◆ Exercise instructions:
Count every line in this listing that has "replace". Reply with only the total.

◆ Records provided:

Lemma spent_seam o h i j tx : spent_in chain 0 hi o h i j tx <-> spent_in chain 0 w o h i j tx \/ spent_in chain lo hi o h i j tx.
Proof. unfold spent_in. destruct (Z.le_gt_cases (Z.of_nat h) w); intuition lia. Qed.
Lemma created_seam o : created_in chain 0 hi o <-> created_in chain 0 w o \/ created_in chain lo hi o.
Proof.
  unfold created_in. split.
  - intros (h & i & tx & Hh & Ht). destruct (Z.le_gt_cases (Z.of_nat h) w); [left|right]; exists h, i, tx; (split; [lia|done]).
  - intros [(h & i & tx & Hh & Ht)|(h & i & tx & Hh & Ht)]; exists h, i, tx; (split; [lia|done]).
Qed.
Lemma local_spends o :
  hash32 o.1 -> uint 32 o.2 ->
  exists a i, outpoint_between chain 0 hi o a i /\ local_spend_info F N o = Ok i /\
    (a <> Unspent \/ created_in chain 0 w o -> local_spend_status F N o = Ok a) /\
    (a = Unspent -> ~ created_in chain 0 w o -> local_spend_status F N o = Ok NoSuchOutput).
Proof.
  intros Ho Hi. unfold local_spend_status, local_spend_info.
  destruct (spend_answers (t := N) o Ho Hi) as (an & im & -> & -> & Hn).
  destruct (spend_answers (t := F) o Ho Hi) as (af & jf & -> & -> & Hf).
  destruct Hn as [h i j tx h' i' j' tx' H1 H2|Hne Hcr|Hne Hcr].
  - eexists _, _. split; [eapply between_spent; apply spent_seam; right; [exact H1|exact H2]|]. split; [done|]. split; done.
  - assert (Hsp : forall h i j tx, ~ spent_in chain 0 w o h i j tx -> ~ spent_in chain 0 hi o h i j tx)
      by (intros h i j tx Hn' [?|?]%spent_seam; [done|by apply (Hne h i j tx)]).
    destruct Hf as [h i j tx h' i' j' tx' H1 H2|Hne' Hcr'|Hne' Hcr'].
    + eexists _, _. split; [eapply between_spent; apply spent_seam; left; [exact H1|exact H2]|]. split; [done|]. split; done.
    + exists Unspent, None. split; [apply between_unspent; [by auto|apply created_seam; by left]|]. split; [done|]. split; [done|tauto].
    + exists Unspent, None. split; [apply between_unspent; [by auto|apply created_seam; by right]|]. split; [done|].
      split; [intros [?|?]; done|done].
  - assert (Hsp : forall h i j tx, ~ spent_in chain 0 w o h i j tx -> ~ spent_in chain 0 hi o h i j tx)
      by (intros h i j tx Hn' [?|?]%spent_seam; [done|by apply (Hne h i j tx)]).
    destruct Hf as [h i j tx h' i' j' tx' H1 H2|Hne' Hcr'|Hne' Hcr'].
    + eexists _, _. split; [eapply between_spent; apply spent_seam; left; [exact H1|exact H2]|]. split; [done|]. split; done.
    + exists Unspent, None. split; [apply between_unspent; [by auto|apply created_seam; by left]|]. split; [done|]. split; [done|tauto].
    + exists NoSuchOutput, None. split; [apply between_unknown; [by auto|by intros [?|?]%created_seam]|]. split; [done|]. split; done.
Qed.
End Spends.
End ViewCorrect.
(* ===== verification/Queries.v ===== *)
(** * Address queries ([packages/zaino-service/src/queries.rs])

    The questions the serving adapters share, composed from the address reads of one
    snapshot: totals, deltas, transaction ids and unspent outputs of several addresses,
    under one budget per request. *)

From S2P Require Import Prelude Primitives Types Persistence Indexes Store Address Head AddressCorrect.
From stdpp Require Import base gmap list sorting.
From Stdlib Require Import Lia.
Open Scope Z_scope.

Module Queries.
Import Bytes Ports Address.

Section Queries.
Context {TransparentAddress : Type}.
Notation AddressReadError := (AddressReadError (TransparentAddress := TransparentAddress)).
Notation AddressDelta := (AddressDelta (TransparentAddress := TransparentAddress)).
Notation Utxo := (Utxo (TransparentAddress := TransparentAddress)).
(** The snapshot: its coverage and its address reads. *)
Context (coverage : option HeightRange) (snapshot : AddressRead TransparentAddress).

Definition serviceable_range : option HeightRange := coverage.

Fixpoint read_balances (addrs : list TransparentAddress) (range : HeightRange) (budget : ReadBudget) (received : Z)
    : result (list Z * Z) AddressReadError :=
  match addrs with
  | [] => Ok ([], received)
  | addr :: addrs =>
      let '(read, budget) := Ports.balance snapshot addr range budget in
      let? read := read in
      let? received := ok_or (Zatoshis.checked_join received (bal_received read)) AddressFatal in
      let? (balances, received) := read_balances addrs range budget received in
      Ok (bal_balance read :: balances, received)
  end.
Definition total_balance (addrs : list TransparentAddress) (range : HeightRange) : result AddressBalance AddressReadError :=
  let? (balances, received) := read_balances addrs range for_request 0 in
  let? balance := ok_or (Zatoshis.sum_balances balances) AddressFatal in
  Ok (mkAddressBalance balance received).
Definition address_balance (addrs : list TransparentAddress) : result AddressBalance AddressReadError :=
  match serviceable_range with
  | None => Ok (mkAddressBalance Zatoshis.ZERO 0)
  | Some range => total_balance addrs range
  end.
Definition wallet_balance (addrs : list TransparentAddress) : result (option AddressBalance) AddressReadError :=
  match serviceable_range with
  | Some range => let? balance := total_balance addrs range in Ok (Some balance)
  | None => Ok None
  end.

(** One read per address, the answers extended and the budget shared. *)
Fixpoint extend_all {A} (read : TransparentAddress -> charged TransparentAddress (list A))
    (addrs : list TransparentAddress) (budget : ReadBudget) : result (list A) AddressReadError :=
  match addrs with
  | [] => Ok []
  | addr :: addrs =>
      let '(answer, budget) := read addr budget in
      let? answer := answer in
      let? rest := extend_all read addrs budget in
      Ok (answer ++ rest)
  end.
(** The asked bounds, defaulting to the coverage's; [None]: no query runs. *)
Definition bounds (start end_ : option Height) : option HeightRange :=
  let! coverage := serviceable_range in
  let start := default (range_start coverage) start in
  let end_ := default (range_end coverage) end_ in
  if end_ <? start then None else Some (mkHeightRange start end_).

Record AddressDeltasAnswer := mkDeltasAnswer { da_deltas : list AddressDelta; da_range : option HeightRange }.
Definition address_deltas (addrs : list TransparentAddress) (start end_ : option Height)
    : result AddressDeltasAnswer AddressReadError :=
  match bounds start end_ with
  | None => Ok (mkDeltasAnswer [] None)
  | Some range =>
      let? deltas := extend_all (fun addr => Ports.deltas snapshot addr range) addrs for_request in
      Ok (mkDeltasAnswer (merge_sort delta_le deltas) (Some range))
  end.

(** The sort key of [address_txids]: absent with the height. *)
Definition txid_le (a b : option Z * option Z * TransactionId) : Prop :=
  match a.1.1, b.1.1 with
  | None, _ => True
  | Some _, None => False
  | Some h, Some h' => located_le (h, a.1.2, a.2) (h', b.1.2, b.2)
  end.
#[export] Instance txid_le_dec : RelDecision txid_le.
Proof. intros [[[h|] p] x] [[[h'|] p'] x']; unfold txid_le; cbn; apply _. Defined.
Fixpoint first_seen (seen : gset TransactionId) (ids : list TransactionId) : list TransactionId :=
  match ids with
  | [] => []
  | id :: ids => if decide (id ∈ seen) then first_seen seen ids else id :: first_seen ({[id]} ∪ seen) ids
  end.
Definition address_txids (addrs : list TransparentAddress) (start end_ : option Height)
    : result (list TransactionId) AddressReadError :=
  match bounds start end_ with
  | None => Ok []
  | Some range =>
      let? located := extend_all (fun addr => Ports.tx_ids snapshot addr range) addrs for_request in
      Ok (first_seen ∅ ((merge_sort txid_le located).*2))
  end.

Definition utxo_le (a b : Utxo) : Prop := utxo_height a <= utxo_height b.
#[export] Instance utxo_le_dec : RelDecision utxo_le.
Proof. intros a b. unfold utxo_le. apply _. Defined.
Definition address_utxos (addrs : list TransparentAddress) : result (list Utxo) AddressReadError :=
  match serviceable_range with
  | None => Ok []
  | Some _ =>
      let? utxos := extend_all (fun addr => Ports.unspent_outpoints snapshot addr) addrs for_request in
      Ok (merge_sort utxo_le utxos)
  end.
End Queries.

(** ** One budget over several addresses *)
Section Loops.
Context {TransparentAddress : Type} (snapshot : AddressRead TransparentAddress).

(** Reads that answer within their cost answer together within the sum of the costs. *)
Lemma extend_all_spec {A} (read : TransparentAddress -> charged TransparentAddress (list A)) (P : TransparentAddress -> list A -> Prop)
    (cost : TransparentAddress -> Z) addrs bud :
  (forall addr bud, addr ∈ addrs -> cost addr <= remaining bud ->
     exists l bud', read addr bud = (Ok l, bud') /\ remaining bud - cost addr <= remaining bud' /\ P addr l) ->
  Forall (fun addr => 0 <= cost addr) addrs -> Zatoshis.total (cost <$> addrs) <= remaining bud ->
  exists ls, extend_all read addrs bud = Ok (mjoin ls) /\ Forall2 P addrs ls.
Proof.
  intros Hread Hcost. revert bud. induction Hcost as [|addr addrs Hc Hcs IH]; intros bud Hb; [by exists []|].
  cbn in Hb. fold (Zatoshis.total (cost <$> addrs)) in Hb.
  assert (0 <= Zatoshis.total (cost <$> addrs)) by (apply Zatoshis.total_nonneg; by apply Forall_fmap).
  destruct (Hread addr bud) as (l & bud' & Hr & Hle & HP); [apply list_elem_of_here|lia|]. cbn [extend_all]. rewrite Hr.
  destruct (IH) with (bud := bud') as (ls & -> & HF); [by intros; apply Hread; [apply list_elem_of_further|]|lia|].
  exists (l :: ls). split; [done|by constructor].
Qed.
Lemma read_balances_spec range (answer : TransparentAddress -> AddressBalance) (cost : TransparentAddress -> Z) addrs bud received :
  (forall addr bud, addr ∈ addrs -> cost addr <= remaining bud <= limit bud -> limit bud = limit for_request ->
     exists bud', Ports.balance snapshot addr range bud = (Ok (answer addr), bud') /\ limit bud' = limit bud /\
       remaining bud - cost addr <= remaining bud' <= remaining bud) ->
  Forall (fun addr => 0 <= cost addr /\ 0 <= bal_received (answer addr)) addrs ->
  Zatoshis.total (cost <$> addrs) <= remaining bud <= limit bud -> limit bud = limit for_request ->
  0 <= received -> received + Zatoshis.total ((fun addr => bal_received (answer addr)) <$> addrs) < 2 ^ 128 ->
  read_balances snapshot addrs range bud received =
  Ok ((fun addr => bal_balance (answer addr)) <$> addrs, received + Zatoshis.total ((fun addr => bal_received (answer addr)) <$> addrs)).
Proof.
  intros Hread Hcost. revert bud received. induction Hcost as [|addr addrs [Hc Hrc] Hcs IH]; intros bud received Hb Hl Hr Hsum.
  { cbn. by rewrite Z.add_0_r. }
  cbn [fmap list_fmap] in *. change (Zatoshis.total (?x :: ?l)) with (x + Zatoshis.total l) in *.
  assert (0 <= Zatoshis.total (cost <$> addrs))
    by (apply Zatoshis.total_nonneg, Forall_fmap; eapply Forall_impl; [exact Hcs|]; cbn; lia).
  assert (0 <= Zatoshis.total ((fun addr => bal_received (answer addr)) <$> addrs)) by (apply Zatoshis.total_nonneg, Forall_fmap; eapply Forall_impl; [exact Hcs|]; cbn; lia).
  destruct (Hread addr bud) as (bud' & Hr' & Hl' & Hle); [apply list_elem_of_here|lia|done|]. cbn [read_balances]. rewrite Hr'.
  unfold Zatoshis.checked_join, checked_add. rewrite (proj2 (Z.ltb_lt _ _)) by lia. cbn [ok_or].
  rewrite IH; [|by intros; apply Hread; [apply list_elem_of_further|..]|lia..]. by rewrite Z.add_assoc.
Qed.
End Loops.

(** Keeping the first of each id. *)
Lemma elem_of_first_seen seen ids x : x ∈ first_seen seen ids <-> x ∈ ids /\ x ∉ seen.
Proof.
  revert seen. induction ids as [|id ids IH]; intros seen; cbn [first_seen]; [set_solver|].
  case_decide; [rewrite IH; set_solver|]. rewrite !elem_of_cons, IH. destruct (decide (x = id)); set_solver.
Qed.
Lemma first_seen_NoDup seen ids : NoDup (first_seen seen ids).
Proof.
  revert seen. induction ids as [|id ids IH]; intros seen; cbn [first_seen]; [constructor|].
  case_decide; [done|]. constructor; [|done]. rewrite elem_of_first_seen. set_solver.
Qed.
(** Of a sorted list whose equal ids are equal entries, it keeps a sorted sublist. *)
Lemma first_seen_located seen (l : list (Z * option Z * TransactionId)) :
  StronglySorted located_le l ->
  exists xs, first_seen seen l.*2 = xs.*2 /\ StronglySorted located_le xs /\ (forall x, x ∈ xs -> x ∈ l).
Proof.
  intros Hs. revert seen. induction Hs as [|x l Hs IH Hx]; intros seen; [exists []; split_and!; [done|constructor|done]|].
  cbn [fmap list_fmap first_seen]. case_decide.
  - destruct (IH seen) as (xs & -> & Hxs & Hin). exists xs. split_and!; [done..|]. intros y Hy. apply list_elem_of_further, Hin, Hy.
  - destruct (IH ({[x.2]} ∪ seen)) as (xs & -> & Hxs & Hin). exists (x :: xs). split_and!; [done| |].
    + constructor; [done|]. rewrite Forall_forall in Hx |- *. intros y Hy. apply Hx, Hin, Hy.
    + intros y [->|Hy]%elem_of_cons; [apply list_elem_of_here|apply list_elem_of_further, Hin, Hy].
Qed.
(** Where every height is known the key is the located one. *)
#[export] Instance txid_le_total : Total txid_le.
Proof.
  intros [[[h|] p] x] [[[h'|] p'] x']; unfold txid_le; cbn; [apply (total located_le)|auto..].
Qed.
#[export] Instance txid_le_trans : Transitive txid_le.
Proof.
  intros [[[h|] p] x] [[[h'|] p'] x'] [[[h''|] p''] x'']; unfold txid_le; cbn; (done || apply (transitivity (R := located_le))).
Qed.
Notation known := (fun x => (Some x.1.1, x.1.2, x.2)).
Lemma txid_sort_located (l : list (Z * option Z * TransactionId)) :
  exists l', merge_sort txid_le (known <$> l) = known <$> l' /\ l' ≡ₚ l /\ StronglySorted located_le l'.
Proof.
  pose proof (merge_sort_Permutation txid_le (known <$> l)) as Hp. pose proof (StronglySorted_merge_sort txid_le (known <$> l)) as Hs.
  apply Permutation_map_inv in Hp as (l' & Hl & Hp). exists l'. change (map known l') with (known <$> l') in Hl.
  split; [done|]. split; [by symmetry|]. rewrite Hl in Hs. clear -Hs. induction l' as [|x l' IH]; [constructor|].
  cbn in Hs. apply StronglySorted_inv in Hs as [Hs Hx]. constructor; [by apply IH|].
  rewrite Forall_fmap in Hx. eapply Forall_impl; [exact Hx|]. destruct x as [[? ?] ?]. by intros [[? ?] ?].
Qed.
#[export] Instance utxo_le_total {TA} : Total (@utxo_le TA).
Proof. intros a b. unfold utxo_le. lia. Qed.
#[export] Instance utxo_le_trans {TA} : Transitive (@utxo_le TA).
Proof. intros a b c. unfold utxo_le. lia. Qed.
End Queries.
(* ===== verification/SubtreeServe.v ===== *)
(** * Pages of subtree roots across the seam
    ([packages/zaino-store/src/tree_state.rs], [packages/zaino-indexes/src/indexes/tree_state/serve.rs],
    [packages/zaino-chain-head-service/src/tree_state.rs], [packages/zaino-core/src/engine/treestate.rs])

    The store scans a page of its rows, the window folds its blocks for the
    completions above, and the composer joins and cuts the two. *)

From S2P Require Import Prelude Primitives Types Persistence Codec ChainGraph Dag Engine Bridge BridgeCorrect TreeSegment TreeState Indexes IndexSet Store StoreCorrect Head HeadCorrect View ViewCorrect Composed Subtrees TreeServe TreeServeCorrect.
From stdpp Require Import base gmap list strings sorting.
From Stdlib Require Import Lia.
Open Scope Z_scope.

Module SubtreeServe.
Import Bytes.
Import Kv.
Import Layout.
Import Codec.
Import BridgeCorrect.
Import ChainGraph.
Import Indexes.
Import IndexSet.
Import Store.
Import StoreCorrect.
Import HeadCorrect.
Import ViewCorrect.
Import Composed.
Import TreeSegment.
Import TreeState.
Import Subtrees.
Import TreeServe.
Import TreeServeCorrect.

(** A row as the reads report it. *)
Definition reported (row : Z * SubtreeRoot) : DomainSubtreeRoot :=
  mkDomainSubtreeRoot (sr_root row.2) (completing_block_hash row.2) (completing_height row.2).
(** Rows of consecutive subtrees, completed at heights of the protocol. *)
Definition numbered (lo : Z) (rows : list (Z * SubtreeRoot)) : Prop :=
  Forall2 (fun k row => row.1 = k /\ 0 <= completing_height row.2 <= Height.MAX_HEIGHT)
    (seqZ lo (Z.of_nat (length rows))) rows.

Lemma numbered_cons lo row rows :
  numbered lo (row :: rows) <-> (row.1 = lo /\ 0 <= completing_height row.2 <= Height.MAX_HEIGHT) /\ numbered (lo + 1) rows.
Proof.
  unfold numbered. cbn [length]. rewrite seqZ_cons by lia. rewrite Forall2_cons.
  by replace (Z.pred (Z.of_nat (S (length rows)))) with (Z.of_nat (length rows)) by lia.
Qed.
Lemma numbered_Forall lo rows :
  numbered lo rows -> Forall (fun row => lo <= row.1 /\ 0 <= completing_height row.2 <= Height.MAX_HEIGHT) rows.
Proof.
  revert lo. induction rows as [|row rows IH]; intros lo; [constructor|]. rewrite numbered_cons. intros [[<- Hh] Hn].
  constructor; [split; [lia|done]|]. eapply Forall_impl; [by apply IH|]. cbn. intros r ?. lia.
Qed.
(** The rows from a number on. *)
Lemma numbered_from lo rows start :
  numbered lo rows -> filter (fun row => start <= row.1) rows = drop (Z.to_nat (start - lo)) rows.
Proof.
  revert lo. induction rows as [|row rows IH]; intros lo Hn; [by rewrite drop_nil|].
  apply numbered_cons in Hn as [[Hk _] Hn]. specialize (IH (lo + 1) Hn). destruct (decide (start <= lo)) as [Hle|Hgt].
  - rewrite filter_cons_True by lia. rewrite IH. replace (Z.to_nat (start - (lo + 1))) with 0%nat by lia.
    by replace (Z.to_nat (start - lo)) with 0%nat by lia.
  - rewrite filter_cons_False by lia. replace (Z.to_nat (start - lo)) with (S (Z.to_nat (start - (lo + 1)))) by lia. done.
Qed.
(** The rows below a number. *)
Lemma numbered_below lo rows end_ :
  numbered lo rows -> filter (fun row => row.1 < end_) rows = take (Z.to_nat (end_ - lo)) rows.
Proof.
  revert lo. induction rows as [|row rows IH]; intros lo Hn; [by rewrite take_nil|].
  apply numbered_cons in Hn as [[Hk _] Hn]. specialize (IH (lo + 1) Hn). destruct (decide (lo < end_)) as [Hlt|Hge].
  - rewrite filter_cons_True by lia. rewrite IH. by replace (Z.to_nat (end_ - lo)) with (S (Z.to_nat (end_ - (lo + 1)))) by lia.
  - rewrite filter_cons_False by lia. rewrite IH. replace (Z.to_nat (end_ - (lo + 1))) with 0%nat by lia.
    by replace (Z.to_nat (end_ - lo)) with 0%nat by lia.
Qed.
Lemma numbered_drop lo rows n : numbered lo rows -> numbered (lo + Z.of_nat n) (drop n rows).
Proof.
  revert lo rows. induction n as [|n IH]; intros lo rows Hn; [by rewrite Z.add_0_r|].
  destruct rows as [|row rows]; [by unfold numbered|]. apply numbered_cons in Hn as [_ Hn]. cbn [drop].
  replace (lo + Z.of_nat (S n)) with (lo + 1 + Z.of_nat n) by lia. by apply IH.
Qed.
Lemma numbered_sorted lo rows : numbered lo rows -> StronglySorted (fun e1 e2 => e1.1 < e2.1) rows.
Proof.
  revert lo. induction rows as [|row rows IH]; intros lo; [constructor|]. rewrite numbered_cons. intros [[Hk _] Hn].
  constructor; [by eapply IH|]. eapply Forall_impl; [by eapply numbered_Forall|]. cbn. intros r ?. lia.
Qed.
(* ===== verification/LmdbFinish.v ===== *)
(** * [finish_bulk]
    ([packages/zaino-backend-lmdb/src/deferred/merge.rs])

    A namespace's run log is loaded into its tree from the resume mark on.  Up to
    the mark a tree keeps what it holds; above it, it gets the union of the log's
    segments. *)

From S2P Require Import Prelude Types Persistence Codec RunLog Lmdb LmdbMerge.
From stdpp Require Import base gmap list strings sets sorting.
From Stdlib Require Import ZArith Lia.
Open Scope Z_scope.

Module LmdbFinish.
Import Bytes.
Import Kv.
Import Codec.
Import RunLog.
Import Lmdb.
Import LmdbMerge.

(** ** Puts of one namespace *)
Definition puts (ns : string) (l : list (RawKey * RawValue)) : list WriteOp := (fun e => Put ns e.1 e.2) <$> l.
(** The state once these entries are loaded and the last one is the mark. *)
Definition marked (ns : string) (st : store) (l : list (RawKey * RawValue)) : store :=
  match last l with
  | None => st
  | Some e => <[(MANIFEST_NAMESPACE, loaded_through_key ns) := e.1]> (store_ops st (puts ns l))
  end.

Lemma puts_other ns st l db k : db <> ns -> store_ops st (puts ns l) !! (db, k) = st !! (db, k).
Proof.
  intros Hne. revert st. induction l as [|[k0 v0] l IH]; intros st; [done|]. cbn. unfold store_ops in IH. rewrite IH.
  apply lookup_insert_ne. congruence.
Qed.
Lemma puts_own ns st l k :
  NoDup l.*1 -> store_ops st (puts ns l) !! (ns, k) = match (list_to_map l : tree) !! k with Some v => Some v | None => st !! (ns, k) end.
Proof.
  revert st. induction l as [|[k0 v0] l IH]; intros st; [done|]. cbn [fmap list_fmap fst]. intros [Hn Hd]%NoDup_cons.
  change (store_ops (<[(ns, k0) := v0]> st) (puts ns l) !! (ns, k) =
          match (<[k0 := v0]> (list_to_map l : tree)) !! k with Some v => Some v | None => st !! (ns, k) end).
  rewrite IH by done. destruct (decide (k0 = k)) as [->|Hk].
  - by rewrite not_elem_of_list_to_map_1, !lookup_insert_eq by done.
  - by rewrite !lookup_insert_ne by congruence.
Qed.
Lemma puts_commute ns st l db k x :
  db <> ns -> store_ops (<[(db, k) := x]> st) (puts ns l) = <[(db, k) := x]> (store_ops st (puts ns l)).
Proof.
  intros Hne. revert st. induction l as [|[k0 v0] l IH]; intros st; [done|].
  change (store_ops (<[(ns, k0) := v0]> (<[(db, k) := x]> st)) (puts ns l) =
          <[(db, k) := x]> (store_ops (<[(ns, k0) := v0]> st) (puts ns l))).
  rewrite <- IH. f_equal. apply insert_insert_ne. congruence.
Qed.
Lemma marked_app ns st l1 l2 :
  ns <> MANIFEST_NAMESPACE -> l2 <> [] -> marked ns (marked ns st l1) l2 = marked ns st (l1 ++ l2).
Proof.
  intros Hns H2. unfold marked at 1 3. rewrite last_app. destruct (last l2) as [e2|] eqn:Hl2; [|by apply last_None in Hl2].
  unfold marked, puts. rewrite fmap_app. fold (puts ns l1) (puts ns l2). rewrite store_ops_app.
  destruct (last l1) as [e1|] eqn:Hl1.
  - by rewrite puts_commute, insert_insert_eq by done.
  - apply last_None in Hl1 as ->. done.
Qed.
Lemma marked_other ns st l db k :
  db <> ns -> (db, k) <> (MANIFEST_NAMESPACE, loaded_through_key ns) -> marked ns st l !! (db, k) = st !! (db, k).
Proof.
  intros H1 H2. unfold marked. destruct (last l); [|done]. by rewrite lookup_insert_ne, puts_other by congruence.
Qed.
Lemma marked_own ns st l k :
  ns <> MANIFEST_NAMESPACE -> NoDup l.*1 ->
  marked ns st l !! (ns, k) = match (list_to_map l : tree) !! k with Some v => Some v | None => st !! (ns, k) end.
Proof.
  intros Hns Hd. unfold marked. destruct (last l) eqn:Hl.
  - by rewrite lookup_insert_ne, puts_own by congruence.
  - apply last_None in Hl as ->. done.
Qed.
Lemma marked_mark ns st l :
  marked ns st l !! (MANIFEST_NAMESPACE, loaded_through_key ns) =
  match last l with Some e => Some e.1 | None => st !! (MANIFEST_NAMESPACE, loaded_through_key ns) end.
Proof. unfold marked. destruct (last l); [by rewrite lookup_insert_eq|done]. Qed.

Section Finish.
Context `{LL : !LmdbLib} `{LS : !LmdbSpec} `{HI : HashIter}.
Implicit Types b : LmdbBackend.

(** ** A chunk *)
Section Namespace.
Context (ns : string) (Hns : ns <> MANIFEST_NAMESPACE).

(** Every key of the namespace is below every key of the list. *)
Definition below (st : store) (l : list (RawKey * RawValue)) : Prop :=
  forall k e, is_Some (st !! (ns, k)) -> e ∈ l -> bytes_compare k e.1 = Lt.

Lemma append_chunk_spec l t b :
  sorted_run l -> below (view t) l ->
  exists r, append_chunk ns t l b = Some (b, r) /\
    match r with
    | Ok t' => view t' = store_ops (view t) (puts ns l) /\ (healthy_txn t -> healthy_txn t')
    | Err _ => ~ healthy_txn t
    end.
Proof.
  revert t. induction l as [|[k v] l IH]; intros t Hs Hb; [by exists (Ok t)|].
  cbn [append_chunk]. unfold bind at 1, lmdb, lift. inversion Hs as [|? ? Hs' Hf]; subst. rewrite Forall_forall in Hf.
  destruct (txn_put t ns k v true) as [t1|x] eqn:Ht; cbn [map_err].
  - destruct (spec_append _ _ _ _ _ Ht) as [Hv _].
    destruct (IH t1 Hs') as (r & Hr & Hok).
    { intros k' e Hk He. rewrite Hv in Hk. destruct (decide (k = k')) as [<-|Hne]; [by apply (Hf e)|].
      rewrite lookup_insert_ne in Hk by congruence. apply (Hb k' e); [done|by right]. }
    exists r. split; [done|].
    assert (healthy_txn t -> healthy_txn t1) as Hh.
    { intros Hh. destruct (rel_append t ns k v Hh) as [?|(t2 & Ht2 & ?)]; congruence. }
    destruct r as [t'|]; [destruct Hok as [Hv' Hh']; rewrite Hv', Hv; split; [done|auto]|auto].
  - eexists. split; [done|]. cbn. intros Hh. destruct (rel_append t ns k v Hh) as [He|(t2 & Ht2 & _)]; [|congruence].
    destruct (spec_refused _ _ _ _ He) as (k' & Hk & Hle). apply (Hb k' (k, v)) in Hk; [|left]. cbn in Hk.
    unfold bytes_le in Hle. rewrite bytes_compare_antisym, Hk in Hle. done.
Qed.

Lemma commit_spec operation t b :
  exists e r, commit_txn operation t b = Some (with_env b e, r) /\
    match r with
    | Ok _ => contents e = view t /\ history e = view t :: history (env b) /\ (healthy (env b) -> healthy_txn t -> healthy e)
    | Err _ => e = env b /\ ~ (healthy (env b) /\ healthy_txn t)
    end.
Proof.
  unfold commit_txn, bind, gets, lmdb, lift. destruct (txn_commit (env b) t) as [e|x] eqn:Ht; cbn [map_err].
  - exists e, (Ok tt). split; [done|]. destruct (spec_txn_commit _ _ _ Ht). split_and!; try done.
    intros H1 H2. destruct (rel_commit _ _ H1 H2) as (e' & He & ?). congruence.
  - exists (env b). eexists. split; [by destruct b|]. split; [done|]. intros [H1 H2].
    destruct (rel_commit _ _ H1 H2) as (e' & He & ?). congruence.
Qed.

◆ Result of the task:
8